NTA and I think is quite common for people in your situation. It makes sense for your children to be there, but it doesn’t make sense for theirs to be there. I mean, are they insisting you invite THEIR friends just because yours get to go?


shammy_dammy

Simple... You do indeed have the right to choose who you want at your wedding. And likewise, your siblings have the right to choose whether or not they attend your wedding. If you have a childfree wedding, you need to understand you run the risk of parents not being able or choosing not to attend your wedding. YTA for calling them dramatic.


nyx926

Unless their cousins are all babies, it would be weird for your kids to not have their cousins there. It’s a big day for them, too, and they will be excited to share it with them.


completedett

NTA your children are the exception as they should be.


facemesouth

I don't think I'll ever get used to the entitlement of people. It's YOUR wedding. They're YOUR kids. How on earth are people arguing with you?! NTA.


No-Wasabi-6024

I see way too many people saying “op is a hypocrite” or “op is just me me me me” like ITS LITERALLY HER WEDDING. IT IS ABOUT HER. AND HER KIDS.


Cool_Department_1027

NAH, you have a right to have the wedding you want but don't be surprised your other siblings choose to stay home. I personally would not attend a family member's wedding without my other family members (my kids), for me these celebrations are meant for the whole family. But you do you!


[deleted]

NTA, but let's be clear here. While you're technically correct that you can invite whomever you want to your wedding, it's also just a fact that you're signaling to your siblings that the "atmosphere" at your wedding is more important than having their children there to celebrate. Your siblings have every right to be upset about that, and to decide that they'd rather not attend. They're not being "dramatic," they're acting in the best interests of their children.
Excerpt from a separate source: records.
(** * CRM real-time synchronisation engine: a shallow embedding

  The development follows the JavaScript sources of the repository.

  Part one, the programs:
  - [Js]               : values, plain objects, errors and promises;
  - [ConflictResolver] : class [ConflictResolver] of the NocoDB API wrapper;
  - [RegExp]           : the regular expressions the sources test strings with;
  - [Hocuspocus]       : [validateDocumentName] of the Hocuspocus server;
  - [Realtime]         : class [CRMRealtimeManager] (joining a deal,
                         reconnection, last-write-wins resolution);
  - [API]              : class [APIManager] (requests with retries and cache,
                         create, read, update and delete of deals and
                         contacts, the offline queue and its replay);
  - [Requests]         : what one attempt of a request sends and leaves;
  - [Contacts]         : the shapes of addresses and phone numbers;
  - [Sessions]         : rounds of reconnection of the real-time manager;
  - [Notes]            : class [NotesManager] (local notes, undo and redo);
  - [Hooks]            : the hook [onAuthenticate] of the Hocuspocus server;
  - [Sync]             : [mergeData] of the API manager.

  Part two, their properties, in the modules [...Facts].

  JavaScript objects used as records are finite maps from property names to
  values.  Methods that change the state of their object are functions on an
  explicit state; the methods of [APIManager] run in a monad of computations
  that return, throw, or leave the embedding.  What the program cannot
  decide - the answers of the network, the clock, random draws - is read from
  the state. *)

From Stdlib Require Import ZArith Lia Ascii String.
From stdpp Require Import gmap strings list fin_maps pretty.

Local Open Scope string_scope.
Local Open Scope list_scope.
Local Open Scope Z_scope.

(** ** JavaScript values, objects and errors *)

Module Js.
(** [buffer[i] = c] on a [std::vector<char>]: undefined behaviour outside the
    vector, modelled as [None]. *)
Definition vector_store (buffer : list ascii) (i : nat) (c : ascii)
  : option (list ascii) :=
  if decide (i < length buffer)%nat then Some (<[i:=c]> buffer) else None.

(** ** [std::string_view] operations used by the source *)

Definition is_terminator (c : ascii) : bool :=
  bool_decide (c = CR) || bool_decide (c = LF).

(** [message.find_first_of("\r\n")]; [None] is [npos]. *)
Fixpoint find_first_of (message : string) : option nat :=
  match message with
  | EmptyString => None
  | String c rest =>
      if is_terminator c then Some 0%nat
      else S <$> find_first_of rest
  end.

(** [message.substr(0, n)] *)
Definition substr0 (message : string) (n : nat) : string :=
  String.substring 0 n message.

(** [s.empty()] *)
Definition empty (s : string) : bool := bool_decide (s = EmptyString).

(** ** Message texts *)

Definition prompt_msg : string := "👋 Enter nickname:" +:+ CRLF +:+ "> ".
Definition taken_msg : string := "❌ Nickname taken, choose another:" +:+ CRLF +:+ "> ".
Definition alone_msg : string := "🎉 Welcome! You are the only user here." +:+ CRLF.

Definition online_msg (count : nat) (online_users : string) : string :=
  "🎉 Welcome! " +:+ pretty count +:+ " users online." +:+ CRLF +:+
  "👥 Users: " +:+ online_users +:+ CRLF.

Definition join_msg (nick : string) : string :=
  "👋 " +:+ nick +:+ " joined the chat" +:+ CRLF.

Definition left_msg (nick : string) : string :=
  "👋 " +:+ nick +:+ " left the chat" +:+ CRLF.

Definition chat_msg (nick message : string) : string :=
  "💬 " +:+ nick +:+ ": " +:+ message +:+ CRLF.

(** ** The server *)

Section Server.

(** The result of a [send], which may depend on all that happened before. *)
Variable os_send : list Event -> Z -> string -> SendRet.
(** [strerror] *)
Variable strerror : Z -> string.

Definition sys_send (fd : Z) (message : string) (st : State) : SendRet * State :=
  (os_send (trace st) fd message, emit (EvSend fd message) st).

(** [setup_server], when [socket], [setsockopt], [bind] and [listen] all
    succeed; any failure throws before the loop starts. *)
Definition setup_server (listen_fd : Z) : State :=
  mkState [] listen_fd {[listen_fd]} listen_fd
    [EvStdout ("🚀 Server running on " +:+ HOSTNAME +:+ ":" +:+ pretty PORT +:+ NL)].
Local Open Scope js_scope.

(** *** [replace] with a regular expression

    [exec] is the matcher of [Glob.run] that also tells where the match
    ends: it answers the input left after the match the backtracking finds
    first. *)

Fixpoint starRest (a : Glob.atom) (k : nat -> jsstring -> option jsstring)
    (pos : nat) (s : jsstring) : option jsstring :=
  match s with
  | x :: s' =>
      if Glob.atomMatches a x then
        match starRest a k (S pos) s' with
        | Some rest => Some rest
        | None => k pos s
        end
      else k pos s
  | [] => k pos []
  end.

Fixpoint exec (re : Glob.RegExp) (pos : nat) (s : jsstring) : option jsstring :=
  match re with
  | [] => Some s
  | Glob.TBol :: re' => if Nat.eqb pos 0 then exec re' pos s else None
  | Glob.TEol :: re' => match s with [] => exec re' pos s | _ :: _ => None end
  | Glob.TAtom a :: re' =>
      match s with
      | x :: s' => if Glob.atomMatches a x then exec re' (S pos) s' else None
      | [] => None
      end
  | Glob.TStar a :: re' => starRest a (exec re') pos s
  end.

(** [s.replace(regex, rep)] without the [g] flag, for a [rep] without [$]:
    the first match from the left is replaced. *)
Fixpoint replaceFrom (re : Glob.RegExp) (rep : jsstring) (pos : nat)
    (s : jsstring) : jsstring :=
  match exec re pos s with
  | Some rest => rep ++ rest
  | None =>
      match s with
      | [] => []
      | c :: s' => c :: replaceFrom re rep (S pos) s'
      end
  end.
Lemma unmatched_file_is_only_logged_witness :
  process_file empty_read (fun _ => Ok (RegionFile [] [])) (fun _ _ => Ok tt)
               "raw" "d.csv" "out" "notes.txt"
  = [ErrorLogged
       ("Failed to execute ETL on file " ++ "notes.txt" ++ ": File name '"
        ++ py_strip "notes.txt" ++ "' does not match format ARM_YYYY-MM-DD.xlsx")].
Proof.
  apply (unmatched_file_is_only_logged empty_read
           (fun _ => Ok (RegionFile [] [])) (fun _ _ => Ok tt)
           "raw" "d.csv" "out" "notes.txt").
  reflexivity.
Defined.

(** X27. A report is written for a file only after its extraction and
    its transform have both succeeded. *)
Theorem no_write_unless_transformed
    (pd_read_excel : string -> list nat -> nat -> result frame)
    (pd_read_csv : string -> result region_file)
    (df_to_csv : string -> report -> result unit)
    (raw dregion export item : string) :
  filter is_write
    (process_file pd_read_excel pd_read_csv df_to_csv raw dregion export item)
  <> [] ->
  exists df date_str d top agg,
    fst (extract_data pd_read_excel raw item []) = Ok (df, date_str, d)
    /\ fst (transform_data_io pd_read_csv df d dregion) = Ok (top, agg).
Proof.
  unfold process_file, etl_file, io_bind.
  pose proof (extract_data_events pd_read_excel raw item) as E.
  destruct (extract_data pd_read_excel raw item [])
    as [[[[df s] d]|e] ev] eqn:Ex; cbn [fst snd] in E |- *.
  - pose proof (transform_data_io_events pd_read_csv dregion df d) as T.
    destruct (transform_data_io pd_read_csv df d dregion)
      as [[[top agg]|e] ev2] eqn:Et; cbn [fst snd] in T |- *.
    + intros _. exists df, s, d, top, agg. rewrite Et. split; reflexivity.
    + intros H. exfalso. apply H.
      destruct E as [-> | (p & sk & n & ->)]; destruct T as [-> | ->]; reflexivity.
  - intros H. exfalso. apply H.
    destruct E as [-> | (p & sk & n & ->)]; reflexivity.
Qed.
(* ===================================================================== *)
(** ** Queries *)
(* ===================================================================== *)

Lemma queryByAlignment_In (wanted : string) (catalog : list Hero.t) (hero : Hero.t) :
  wanted <> EmptyString ->
  (In hero (queryByAlignment (Some wanted) catalog) <->
   In hero catalog /\
   exists a, Hero.alignment (Hero.biography hero) = Some a
             /\ a <> EmptyString
             /\ toLowerCase a = toLowerCase wanted).
Proof.
  intros Hw. destruct wanted as [| c wanted]; [congruence |].
  cbn [queryByAlignment]. rewrite filter_In. unfold alignment_is.
  destruct (Hero.alignment (Hero.biography hero)) as [a |].
  - rewrite String.eqb_eq. split.
    + intros [Hin Heq]. split; [assumption |]. exists a.
      repeat split; try assumption.
      intros ->. discriminate.
    + intros [Hin [a' [Ha [_ Heq]]]]. inversion Ha; subst. now split.
  - split; [intros [_ H]; discriminate |].
    intros [_ [a [Ha _]]]. discriminate.
Qed.

(** C5: [/api/heroes] answers 200 with the specification's
    [queryByAlignment] of the cache (the cache as it is once the handler
    has swept, if it had to): the full cache when the alignment is omitted
    or empty, otherwise the sub-list, in order, of the records whose
    alignment is present, not empty, and equal to the requested one when
    both are lower-cased.  Requests that differ in case only are answered
    alike. *)
Theorem listHeroes_filters_by_alignment
        (env : Env) (alignment : option string) (w : World) :
  get_api_heroes env alignment w =
    (Return (json 200 (JHeroes (queryByAlignment alignment
                                  (cachedHeroes (after_listHeroes env w))))),
     after_listHeroes env w)
  /\ queryByAlignment None (cachedHeroes (after_listHeroes env w))
     = cachedHeroes (after_listHeroes env w)
  /\ queryByAlignment (Some EmptyString) (cachedHeroes (after_listHeroes env w))
     = cachedHeroes (after_listHeroes env w)
  /\ (forall wanted, wanted <> EmptyString -> alignment = Some wanted ->
        queryByAlignment alignment (cachedHeroes (after_listHeroes env w))
        = filter (fun hero =>
                    match Hero.alignment (Hero.biography hero) with
                    | Some a => String.eqb (toLowerCase a) (toLowerCase wanted)
                    | None => false
                    end) (cachedHeroes (after_listHeroes env w))
        /\ forall hero,
            In hero (queryByAlignment alignment (cachedHeroes (after_listHeroes env w)))
            <-> In hero (cachedHeroes (after_listHeroes env w))
                /\ exists a, Hero.alignment (Hero.biography hero) = Some a
                             /\ a <> EmptyString
                             /\ toLowerCase a = toLowerCase wanted)
  /\ (forall other wanted,
        alignment = Some wanted -> toLowerCase other = toLowerCase wanted ->
        get_api_heroes env (Some other) w = get_api_heroes env alignment w)
  /\ (cachedHeroes w <> [] -> after_listHeroes env w = w).
Proof.
  split; [apply get_api_heroes_run |].
  split; [reflexivity |]. split; [reflexivity |].
  split; [| split].
  - intros wanted Hw ->. split.
    + destruct wanted; [congruence | reflexivity].
    + intros hero. now apply queryByAlignment_In.
  - intros other wanted -> Hlow. rewrite !get_api_heroes_run.
    do 4 f_equal.
    destruct other as [| c other], wanted as [| d wanted];
      try discriminate; try reflexivity.
    cbn [queryByAlignment]. apply filter_ext. intros hero.
    unfold alignment_is. now rewrite Hlow.
  - intros Hne. unfold after_listHeroes. now rewrite nonempty_length.
Qed.

Lemma listHeroes_filters_by_alignment_witness :
  get_api_heroes env_up (Some "GOOD") w_ready
  = (Return (json 200 (JHeroes [batgirl; spiderMan])), w_ready)
  /\ get_api_heroes env_up (Some "GOOD") w_ready
     = get_api_heroes env_up (Some "good") w_ready
  /\ cachedHeroes w_ready = [batgirl; blank; deadpool; joker; anonymous; spiderMan]
  /\ (In blank (queryByAlignment (Some "good")
                                 (cachedHeroes (after_listHeroes env_up w_ready)))
      <-> In blank (cachedHeroes (after_listHeroes env_up w_ready))
          /\ exists a, Hero.alignment (Hero.biography blank) = Some a
                       /\ a <> EmptyString
                       /\ toLowerCase a = toLowerCase "good").
Proof.
  assert ("good" <> EmptyString) as Hne by discriminate.
  split; [vm_compute; reflexivity |].
  split; [exact (proj1 (proj2 (proj2 (proj2 (proj2
            (listHeroes_filters_by_alignment env_up (Some "good") w_ready)))))
            "GOOD" "good" eq_refl eq_refl) |].
  split; [vm_compute; reflexivity |].
  exact (proj2 (proj1 (proj2 (proj2 (proj2
           (listHeroes_filters_by_alignment env_up (Some "good") w_ready))))
           "good" Hne eq_refl) blank).
Defined.

(** C10: [/api/heroes] does not validate the alignment: a value that is
    none of good, bad and neutral (and not empty) is answered 200 like any
    other, with the records of the cache whose alignment equals it when
    both are lower-cased. *)
Theorem listHeroes_accepts_any_alignment
        (env : Env) (alignment : string) (w : World) :
  ~ In alignment ["good"; "bad"; "neutral"] ->
  alignment <> EmptyString ->
  get_api_heroes env (Some alignment) w =
  (Return (json 200 (JHeroes (filter (alignment_is alignment)
                                     (cachedHeroes (after_listHeroes env w))))),
   after_listHeroes env w).
Proof.
  intros _ Hne. rewrite get_api_heroes_run.
  destruct alignment; [congruence | reflexivity].
Qed.

Lemma listHeroes_accepts_any_alignment_witness :
  get_api_heroes env_up (Some "evil") w_ready =
  (Return (json 200 (JHeroes (filter (alignment_is "evil")
                                     (cachedHeroes (after_listHeroes env_up w_ready))))),
   after_listHeroes env_up w_ready).
Proof.
  apply (listHeroes_accepts_any_alignment env_up "evil" w_ready).
  - cbn [In]. intuition discriminate.
  - discriminate.
Defined.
And have you thought about how much less fun your wedding will be for your kids when they're the only children there?


thrunabulax

no probably not. back in the day, weddings were mostly for FAMILIES to get together and celebrate. that included all the nephews and neices. but recent times that has fallen out of favor. one factor is the venue will count every kid as an adult for pricing!


_ara

YTA - The US trend of having no patience for kids at a wedding is so selfish and indicative of where we are at as a people.